| Work item |
In the entries below, find each line bearing the string "Python" and copy it.

| Records to process |
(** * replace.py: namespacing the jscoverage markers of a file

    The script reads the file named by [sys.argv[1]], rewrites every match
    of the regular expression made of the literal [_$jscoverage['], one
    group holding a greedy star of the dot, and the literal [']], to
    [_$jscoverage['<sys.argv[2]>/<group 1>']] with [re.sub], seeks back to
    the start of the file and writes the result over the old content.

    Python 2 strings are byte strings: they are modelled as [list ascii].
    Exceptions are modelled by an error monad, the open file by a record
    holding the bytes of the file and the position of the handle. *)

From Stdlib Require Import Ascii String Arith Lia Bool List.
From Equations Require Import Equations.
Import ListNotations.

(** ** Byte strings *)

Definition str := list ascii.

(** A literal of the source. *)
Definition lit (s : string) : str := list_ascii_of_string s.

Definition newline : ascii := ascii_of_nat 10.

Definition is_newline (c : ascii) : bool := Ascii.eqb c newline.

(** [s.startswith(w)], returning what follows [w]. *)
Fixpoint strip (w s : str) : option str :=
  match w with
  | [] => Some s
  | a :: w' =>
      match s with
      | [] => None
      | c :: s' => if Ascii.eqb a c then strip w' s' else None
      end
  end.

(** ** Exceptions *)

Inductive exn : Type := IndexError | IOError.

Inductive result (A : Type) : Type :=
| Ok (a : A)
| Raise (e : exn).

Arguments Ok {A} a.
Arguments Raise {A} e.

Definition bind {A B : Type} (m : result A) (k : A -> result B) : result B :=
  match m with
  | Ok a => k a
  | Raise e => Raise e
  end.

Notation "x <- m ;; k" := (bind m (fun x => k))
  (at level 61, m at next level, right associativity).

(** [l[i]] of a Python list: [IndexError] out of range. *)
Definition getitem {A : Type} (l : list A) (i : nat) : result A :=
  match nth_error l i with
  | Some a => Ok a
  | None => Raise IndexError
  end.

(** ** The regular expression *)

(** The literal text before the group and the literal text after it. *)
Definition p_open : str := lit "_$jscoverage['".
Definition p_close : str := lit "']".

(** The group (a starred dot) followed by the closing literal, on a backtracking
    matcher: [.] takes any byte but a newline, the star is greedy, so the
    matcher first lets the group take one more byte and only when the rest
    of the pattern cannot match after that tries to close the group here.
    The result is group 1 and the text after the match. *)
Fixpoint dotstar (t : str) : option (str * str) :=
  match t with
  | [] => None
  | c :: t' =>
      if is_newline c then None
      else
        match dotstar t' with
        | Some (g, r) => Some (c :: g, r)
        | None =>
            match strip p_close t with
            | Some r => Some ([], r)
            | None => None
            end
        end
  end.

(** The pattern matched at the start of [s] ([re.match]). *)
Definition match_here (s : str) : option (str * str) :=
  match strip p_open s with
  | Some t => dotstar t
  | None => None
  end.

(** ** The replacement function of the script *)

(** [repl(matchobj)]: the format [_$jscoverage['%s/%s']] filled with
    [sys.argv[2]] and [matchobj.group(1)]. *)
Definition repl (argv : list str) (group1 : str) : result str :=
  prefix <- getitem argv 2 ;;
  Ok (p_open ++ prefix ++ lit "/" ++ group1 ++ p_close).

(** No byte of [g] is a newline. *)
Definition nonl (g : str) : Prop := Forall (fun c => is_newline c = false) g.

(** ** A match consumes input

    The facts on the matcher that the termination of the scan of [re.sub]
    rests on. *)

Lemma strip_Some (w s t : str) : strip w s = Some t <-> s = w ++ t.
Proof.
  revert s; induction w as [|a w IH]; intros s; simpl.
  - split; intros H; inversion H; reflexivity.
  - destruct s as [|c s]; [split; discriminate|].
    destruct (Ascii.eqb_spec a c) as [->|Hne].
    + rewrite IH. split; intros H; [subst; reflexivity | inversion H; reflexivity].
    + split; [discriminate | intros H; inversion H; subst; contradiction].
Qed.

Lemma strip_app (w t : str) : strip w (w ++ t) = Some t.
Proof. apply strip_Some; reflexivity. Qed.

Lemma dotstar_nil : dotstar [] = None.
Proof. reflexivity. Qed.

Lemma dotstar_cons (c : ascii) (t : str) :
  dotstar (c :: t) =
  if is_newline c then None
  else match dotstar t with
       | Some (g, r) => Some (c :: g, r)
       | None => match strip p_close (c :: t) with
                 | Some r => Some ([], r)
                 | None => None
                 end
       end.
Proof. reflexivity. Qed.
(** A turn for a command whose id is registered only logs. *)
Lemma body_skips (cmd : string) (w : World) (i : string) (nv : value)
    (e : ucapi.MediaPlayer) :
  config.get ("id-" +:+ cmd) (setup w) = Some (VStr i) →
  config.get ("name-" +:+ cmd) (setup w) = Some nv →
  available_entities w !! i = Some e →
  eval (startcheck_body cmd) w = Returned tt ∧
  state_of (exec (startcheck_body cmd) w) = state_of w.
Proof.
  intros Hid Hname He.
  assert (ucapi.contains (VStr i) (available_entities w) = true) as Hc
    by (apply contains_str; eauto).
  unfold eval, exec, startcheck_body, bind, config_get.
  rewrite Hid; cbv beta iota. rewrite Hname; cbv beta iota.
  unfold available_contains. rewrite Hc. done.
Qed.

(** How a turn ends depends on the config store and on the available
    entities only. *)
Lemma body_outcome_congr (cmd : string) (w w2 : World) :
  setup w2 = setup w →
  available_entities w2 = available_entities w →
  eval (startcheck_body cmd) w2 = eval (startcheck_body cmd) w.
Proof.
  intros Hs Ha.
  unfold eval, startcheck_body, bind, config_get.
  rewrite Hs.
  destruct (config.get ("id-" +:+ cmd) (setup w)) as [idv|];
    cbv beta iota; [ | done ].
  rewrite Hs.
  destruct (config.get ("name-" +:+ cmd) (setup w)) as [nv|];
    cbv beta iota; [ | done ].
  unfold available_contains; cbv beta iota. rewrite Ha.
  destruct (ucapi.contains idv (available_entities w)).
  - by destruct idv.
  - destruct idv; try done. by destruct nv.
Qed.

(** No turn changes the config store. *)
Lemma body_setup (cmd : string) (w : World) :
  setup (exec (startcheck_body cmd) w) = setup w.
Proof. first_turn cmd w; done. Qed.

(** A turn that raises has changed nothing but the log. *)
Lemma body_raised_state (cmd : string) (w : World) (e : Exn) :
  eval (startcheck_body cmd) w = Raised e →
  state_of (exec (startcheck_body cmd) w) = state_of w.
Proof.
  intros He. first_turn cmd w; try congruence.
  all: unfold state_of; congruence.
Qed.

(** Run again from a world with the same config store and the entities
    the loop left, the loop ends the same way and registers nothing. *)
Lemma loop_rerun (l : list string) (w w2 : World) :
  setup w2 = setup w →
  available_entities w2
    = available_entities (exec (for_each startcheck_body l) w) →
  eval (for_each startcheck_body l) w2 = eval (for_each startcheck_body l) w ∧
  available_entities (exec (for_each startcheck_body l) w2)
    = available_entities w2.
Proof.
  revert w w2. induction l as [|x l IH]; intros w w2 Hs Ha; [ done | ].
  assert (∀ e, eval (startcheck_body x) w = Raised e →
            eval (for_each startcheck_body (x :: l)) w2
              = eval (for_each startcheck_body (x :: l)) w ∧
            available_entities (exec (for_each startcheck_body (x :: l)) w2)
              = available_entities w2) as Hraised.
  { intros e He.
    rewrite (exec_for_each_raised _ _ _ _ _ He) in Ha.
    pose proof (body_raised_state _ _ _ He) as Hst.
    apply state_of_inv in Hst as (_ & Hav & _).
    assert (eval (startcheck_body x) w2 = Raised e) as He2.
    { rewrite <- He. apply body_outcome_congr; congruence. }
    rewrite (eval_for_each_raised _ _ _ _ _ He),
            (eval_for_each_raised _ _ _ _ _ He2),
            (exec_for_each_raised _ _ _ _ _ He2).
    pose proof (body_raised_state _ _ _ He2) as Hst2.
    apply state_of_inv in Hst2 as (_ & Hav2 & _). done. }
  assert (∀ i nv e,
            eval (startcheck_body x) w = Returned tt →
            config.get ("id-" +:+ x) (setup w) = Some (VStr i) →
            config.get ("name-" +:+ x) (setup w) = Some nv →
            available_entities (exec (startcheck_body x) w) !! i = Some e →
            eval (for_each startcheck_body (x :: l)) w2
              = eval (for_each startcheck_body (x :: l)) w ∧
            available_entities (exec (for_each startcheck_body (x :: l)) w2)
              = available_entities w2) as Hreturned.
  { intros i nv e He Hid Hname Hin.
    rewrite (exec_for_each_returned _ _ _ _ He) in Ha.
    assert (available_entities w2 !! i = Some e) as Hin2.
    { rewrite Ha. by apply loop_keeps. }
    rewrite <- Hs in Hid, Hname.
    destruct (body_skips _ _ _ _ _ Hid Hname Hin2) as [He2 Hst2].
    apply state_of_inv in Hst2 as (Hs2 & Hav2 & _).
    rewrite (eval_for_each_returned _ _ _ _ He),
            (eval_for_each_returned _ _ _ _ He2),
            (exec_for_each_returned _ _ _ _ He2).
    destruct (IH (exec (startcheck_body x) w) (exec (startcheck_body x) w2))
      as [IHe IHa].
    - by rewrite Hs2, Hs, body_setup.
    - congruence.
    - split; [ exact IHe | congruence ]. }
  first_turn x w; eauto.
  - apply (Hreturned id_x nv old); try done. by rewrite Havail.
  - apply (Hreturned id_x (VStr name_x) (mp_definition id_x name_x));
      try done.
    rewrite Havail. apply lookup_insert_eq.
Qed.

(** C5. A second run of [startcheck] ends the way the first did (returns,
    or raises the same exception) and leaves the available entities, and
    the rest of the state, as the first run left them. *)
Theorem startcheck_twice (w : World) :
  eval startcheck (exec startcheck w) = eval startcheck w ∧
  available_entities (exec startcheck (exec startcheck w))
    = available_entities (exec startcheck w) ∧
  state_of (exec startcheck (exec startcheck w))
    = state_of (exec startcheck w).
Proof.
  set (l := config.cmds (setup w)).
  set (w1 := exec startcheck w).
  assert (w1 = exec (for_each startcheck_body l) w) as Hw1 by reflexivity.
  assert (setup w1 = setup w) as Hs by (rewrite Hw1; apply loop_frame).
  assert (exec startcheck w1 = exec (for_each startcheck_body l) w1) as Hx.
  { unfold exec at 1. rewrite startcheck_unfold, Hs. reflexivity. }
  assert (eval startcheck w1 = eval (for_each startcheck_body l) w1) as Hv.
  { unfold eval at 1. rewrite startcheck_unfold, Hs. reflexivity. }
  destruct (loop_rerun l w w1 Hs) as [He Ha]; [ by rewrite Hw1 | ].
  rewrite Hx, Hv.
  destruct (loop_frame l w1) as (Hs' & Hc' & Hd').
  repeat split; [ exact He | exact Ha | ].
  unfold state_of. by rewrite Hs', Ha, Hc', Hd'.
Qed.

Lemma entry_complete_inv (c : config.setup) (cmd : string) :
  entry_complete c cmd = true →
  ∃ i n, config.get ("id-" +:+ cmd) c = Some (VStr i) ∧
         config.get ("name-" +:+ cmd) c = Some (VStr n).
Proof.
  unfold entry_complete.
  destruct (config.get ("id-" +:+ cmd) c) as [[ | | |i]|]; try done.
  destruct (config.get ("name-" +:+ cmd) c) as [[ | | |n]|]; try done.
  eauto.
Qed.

| Answer to this exercise |
    Python 2 strings are byte strings: they are modelled as [list ascii].
(** [l[i]] of a Python list: [IndexError] out of range. *)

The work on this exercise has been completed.